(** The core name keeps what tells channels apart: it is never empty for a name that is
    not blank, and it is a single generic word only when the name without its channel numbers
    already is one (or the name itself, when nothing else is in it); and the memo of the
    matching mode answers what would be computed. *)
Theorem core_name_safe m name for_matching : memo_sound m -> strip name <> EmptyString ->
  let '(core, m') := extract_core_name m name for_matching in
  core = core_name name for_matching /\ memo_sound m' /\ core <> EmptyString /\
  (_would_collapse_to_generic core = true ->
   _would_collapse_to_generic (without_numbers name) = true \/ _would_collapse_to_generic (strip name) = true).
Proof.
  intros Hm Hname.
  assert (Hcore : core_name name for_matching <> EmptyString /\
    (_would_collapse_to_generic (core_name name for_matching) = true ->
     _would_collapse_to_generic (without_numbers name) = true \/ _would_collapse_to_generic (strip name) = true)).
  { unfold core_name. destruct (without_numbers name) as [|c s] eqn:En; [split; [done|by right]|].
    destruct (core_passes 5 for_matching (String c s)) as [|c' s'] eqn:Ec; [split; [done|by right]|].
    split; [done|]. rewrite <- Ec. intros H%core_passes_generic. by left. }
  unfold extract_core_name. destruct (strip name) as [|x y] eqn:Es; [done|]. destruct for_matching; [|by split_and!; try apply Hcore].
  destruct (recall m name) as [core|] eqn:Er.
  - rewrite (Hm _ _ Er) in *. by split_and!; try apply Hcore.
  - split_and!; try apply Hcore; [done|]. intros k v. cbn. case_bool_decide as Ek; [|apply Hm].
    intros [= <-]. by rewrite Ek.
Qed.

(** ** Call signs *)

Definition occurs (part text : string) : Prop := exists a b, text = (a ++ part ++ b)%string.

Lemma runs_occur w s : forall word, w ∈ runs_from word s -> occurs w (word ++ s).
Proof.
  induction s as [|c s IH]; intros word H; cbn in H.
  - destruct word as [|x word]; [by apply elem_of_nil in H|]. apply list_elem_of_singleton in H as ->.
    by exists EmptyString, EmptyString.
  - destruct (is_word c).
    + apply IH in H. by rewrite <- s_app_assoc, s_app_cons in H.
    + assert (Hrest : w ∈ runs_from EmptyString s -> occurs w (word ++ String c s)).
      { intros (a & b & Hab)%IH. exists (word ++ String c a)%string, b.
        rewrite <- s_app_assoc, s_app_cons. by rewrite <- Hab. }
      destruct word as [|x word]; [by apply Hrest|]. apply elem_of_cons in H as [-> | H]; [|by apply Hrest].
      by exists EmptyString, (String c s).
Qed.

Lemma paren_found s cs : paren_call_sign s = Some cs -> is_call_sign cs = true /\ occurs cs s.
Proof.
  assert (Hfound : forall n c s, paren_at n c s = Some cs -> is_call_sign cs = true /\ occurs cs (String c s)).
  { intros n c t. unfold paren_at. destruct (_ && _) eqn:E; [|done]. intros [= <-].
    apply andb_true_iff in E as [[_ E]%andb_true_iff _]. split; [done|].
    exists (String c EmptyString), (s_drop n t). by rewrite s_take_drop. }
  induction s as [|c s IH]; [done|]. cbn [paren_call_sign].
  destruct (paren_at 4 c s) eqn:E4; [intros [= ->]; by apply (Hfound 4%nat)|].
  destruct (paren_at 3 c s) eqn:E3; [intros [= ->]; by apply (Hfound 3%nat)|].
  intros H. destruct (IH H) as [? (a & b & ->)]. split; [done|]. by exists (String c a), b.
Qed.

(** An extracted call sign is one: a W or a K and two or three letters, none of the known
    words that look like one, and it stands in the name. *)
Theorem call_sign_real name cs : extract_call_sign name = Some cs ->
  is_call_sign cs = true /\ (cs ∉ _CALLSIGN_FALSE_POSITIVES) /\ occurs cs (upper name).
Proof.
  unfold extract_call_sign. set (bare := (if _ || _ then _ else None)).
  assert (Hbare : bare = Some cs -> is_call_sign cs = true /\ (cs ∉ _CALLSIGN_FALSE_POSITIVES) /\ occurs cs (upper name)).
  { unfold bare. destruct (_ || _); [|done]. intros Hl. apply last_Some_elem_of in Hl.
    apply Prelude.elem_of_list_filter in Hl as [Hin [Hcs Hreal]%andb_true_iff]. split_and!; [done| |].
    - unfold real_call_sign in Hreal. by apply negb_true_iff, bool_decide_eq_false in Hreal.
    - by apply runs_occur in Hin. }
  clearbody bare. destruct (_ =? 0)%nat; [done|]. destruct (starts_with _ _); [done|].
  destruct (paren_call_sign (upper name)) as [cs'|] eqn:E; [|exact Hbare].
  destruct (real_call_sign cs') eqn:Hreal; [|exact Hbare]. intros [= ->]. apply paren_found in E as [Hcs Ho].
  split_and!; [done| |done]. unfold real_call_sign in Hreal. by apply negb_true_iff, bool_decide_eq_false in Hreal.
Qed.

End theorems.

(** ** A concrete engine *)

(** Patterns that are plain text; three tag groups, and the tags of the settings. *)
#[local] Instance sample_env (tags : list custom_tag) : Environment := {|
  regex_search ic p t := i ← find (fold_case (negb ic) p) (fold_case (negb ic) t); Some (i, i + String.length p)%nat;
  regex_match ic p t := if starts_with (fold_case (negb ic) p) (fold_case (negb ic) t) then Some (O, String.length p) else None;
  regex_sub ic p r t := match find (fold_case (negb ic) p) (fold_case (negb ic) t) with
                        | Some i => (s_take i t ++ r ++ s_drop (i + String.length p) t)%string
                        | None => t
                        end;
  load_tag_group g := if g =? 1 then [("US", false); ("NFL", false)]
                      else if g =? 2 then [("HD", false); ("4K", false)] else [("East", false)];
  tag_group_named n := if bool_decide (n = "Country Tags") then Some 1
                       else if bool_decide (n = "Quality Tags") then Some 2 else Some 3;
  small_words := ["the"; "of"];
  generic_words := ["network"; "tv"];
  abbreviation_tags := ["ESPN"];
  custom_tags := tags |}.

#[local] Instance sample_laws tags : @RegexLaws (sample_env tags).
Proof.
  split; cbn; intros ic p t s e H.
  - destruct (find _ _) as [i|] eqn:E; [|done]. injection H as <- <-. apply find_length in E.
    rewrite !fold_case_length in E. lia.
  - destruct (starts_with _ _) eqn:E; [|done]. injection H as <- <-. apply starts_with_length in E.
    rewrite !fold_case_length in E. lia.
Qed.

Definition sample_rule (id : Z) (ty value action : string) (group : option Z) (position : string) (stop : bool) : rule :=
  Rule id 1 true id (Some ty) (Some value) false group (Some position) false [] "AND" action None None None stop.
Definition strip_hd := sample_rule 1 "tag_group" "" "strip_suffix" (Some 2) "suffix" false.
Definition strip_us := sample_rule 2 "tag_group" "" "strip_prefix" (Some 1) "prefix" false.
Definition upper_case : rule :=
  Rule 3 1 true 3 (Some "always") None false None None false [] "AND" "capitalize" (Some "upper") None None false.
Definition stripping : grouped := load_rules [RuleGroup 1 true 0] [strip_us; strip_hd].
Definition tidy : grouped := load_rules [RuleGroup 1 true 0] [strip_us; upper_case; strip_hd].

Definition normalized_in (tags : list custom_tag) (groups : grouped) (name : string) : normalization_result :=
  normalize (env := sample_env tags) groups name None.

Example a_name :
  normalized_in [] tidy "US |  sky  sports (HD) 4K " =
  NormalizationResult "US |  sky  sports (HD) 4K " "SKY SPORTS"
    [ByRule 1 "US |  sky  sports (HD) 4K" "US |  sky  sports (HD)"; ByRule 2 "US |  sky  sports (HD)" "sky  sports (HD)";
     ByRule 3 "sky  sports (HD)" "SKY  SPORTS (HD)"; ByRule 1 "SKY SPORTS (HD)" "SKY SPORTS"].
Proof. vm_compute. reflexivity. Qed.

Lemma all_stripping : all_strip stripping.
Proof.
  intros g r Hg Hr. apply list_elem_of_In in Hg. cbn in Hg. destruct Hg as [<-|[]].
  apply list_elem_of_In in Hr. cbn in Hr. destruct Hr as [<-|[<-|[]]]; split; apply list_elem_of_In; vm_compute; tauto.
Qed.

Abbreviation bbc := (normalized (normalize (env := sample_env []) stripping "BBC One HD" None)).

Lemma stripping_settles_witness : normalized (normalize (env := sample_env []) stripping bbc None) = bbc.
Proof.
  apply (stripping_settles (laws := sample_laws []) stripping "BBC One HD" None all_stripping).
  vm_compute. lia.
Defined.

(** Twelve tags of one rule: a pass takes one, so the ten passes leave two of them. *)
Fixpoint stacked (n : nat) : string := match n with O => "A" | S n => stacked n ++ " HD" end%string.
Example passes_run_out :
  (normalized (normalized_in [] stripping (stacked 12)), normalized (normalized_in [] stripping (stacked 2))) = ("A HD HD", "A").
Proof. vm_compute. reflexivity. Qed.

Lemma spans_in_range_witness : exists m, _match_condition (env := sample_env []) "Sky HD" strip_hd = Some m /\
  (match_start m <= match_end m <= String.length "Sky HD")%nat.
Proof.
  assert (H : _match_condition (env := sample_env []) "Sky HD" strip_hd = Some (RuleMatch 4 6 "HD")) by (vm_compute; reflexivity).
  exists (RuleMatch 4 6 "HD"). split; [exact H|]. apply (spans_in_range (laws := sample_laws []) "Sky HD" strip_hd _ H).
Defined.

··········

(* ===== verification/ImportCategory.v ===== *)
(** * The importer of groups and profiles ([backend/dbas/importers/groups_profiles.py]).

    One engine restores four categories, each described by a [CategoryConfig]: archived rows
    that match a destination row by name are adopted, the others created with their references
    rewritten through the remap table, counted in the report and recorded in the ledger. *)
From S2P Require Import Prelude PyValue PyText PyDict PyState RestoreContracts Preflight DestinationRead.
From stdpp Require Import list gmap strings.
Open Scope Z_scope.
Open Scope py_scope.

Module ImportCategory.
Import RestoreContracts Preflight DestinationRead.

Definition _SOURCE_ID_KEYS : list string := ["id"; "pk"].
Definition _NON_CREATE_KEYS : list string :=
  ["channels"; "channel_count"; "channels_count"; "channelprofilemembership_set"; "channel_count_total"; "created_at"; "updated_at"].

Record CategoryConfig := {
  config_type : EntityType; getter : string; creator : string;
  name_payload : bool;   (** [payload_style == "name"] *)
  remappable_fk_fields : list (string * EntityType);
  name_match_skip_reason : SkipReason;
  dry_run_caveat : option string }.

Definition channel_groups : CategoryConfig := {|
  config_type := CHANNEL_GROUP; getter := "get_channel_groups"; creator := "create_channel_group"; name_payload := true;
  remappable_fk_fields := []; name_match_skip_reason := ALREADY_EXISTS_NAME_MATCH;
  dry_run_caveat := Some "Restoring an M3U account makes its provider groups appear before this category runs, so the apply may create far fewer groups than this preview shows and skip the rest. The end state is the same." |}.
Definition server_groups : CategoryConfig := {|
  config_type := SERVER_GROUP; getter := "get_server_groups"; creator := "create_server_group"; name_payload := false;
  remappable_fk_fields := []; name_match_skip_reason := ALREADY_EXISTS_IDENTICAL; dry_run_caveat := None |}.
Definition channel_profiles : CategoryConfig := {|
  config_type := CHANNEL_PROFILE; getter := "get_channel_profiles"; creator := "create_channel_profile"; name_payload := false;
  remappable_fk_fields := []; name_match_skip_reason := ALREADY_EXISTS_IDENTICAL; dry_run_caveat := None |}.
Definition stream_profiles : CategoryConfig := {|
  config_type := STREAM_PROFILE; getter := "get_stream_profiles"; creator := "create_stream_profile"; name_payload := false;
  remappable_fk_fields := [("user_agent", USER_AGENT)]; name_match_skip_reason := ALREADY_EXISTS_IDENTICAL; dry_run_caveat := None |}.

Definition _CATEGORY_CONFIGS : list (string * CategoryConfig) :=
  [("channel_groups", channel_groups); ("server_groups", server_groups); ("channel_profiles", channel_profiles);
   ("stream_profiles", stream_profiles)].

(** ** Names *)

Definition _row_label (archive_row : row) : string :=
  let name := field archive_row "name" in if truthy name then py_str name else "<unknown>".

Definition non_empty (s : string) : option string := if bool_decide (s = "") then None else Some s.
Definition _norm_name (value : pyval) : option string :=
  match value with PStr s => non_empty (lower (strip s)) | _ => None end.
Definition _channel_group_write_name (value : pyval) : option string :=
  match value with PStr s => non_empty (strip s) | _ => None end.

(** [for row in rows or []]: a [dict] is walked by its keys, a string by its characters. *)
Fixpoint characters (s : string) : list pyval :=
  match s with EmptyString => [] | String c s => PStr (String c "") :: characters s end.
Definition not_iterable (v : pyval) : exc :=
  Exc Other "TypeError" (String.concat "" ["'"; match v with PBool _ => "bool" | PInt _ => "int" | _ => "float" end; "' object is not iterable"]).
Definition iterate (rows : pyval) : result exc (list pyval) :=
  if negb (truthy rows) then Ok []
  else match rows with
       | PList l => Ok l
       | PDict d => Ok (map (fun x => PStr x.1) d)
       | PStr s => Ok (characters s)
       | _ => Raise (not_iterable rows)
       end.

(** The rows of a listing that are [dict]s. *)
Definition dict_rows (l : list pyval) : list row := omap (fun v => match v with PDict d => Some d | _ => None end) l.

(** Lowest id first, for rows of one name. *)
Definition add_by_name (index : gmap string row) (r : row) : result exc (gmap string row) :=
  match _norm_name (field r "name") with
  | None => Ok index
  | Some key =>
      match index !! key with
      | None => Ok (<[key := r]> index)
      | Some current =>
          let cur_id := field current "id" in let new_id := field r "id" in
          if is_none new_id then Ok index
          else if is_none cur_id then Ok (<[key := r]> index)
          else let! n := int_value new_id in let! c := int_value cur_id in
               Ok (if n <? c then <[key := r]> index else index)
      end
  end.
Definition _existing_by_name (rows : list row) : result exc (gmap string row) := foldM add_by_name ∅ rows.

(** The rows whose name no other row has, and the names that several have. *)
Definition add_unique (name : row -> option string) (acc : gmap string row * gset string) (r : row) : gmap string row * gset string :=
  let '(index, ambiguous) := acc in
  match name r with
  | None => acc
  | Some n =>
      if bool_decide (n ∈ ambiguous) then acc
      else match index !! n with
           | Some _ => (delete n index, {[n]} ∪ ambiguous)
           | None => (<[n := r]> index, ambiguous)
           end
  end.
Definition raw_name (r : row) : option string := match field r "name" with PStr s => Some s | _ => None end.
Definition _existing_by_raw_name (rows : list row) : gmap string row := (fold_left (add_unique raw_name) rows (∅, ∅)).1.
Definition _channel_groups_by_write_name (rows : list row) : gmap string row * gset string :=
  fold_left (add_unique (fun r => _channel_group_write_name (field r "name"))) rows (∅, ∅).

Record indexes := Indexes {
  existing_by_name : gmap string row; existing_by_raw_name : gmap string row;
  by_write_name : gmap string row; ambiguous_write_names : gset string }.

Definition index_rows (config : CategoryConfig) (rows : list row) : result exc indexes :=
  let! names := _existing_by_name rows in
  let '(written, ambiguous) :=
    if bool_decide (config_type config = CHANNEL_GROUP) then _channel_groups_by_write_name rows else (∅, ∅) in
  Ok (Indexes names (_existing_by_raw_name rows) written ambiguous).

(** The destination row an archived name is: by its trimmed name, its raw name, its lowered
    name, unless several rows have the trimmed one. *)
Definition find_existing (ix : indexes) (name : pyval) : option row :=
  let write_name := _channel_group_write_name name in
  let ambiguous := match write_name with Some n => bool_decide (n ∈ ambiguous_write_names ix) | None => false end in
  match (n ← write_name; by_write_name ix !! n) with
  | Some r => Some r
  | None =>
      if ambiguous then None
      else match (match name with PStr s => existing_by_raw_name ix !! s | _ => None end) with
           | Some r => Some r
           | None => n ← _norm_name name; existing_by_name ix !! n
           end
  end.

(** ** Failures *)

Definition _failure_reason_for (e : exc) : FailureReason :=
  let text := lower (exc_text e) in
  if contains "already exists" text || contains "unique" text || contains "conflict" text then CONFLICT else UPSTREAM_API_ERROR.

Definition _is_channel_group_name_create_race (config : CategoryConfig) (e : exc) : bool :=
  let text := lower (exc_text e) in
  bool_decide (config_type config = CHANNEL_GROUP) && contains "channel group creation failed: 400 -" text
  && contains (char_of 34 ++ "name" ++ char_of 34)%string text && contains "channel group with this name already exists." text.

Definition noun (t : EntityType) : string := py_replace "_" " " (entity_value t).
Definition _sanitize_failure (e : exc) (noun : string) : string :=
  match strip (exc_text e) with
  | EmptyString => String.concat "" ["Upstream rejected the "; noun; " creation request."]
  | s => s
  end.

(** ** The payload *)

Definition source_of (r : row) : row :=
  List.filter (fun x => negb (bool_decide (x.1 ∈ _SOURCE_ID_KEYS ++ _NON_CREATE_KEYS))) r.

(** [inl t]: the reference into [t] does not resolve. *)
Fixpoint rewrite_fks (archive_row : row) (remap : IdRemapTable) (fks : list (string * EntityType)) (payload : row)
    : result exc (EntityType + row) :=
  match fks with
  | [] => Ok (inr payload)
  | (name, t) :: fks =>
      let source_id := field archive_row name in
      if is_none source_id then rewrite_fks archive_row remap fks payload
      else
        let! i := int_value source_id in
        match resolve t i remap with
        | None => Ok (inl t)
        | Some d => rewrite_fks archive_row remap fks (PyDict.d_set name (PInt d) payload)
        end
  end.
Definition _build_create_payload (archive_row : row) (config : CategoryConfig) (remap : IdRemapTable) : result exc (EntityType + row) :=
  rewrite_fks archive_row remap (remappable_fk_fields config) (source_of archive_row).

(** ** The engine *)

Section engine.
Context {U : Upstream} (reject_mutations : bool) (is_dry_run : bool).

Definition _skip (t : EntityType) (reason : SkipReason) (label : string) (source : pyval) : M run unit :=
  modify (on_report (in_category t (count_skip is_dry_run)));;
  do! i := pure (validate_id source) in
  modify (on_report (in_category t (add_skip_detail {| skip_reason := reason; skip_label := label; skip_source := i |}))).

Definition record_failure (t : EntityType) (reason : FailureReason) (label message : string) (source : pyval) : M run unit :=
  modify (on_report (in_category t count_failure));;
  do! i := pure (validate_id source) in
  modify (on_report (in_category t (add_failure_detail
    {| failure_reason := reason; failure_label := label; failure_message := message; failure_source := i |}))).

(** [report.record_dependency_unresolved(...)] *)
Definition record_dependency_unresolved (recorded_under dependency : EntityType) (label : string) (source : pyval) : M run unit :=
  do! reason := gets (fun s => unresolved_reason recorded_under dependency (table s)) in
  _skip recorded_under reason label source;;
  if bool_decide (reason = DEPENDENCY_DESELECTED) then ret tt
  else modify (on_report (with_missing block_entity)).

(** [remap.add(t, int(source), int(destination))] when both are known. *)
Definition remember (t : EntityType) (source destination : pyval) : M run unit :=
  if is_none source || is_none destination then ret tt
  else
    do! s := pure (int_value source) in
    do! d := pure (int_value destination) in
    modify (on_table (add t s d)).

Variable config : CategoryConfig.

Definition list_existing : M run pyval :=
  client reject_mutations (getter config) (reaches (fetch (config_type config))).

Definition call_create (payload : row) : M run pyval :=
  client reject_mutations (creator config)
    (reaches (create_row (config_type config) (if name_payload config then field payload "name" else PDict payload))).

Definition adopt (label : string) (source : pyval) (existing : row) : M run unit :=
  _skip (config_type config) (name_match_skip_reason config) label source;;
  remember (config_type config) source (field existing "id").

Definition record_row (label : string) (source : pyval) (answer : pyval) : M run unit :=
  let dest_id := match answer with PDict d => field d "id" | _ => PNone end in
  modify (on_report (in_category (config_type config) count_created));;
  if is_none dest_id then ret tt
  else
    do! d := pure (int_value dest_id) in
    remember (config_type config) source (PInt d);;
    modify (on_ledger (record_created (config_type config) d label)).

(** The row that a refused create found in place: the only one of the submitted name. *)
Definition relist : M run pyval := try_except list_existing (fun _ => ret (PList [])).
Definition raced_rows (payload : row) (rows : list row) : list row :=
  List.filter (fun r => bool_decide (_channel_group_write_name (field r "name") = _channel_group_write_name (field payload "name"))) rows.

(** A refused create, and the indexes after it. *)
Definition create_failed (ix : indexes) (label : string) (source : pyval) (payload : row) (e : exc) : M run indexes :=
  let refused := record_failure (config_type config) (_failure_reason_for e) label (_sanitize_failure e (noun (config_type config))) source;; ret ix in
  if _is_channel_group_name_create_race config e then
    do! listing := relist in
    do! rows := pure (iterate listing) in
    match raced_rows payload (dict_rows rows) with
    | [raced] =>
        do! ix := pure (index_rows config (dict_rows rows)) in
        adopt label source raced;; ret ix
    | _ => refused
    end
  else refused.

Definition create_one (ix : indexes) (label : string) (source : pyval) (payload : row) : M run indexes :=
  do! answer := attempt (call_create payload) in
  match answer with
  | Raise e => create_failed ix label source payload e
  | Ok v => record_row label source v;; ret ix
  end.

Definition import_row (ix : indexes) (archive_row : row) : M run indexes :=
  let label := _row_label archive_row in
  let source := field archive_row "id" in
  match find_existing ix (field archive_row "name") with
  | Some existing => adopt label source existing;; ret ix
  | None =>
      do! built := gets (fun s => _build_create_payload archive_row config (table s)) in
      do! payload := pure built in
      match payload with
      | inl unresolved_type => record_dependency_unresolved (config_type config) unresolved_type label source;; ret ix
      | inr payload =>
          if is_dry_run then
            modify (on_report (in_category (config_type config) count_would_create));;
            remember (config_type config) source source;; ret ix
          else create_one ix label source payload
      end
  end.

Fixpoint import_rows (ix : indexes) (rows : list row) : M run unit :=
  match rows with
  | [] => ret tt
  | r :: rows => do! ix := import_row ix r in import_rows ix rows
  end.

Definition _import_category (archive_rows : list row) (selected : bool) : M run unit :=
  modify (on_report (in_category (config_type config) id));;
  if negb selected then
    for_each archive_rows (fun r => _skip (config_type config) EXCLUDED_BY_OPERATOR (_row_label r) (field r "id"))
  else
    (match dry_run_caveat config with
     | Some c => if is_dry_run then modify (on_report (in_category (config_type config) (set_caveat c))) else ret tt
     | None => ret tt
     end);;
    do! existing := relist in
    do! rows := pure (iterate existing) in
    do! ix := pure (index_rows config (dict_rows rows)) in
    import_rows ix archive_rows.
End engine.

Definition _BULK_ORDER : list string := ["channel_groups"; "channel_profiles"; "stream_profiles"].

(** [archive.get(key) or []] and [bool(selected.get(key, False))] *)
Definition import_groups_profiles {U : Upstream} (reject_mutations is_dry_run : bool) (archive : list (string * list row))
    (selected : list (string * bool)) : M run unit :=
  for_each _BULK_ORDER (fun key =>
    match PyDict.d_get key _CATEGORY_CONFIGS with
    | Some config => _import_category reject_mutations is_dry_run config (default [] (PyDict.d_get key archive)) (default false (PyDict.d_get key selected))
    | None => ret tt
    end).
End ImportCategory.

··········

Begin with the line that has "else if is_none" in the listing above and end after the line that has "if ambiguous then None"; output those lines exactly.

## PROBLEM SOLUTION
          else if is_none cur_id then Ok (<[key := r]> index)
          else let! n := int_value new_id in let! c := int_value cur_id in
               Ok (if n <? c then <[key := r]> index else index)
      end
  end.
Definition _existing_by_name (rows : list row) : result exc (gmap string row) := foldM add_by_name ∅ rows.

(** The rows whose name no other row has, and the names that several have. *)
Definition add_unique (name : row -> option string) (acc : gmap string row * gset string) (r : row) : gmap string row * gset string :=
  let '(index, ambiguous) := acc in
  match name r with
  | None => acc
  | Some n =>
      if bool_decide (n ∈ ambiguous) then acc
      else match index !! n with
           | Some _ => (delete n index, {[n]} ∪ ambiguous)
           | None => (<[n := r]> index, ambiguous)
           end
  end.
Definition raw_name (r : row) : option string := match field r "name" with PStr s => Some s | _ => None end.
Definition _existing_by_raw_name (rows : list row) : gmap string row := (fold_left (add_unique raw_name) rows (∅, ∅)).1.
Definition _channel_groups_by_write_name (rows : list row) : gmap string row * gset string :=
  fold_left (add_unique (fun r => _channel_group_write_name (field r "name"))) rows (∅, ∅).

Record indexes := Indexes {
  existing_by_name : gmap string row; existing_by_raw_name : gmap string row;
  by_write_name : gmap string row; ambiguous_write_names : gset string }.

Definition index_rows (config : CategoryConfig) (rows : list row) : result exc indexes :=
  let! names := _existing_by_name rows in
  let '(written, ambiguous) :=
    if bool_decide (config_type config = CHANNEL_GROUP) then _channel_groups_by_write_name rows else (∅, ∅) in
  Ok (Indexes names (_existing_by_raw_name rows) written ambiguous).

(** The destination row an archived name is: by its trimmed name, its raw name, its lowered
    name, unless several rows have the trimmed one. *)
Definition find_existing (ix : indexes) (name : pyval) : option row :=
  let write_name := _channel_group_write_name name in
  let ambiguous := match write_name with Some n => bool_decide (n ∈ ambiguous_write_names ix) | None => false end in
  match (n ← write_name; by_write_name ix !! n) with
  | Some r => Some r
  | None =>
      if ambiguous then None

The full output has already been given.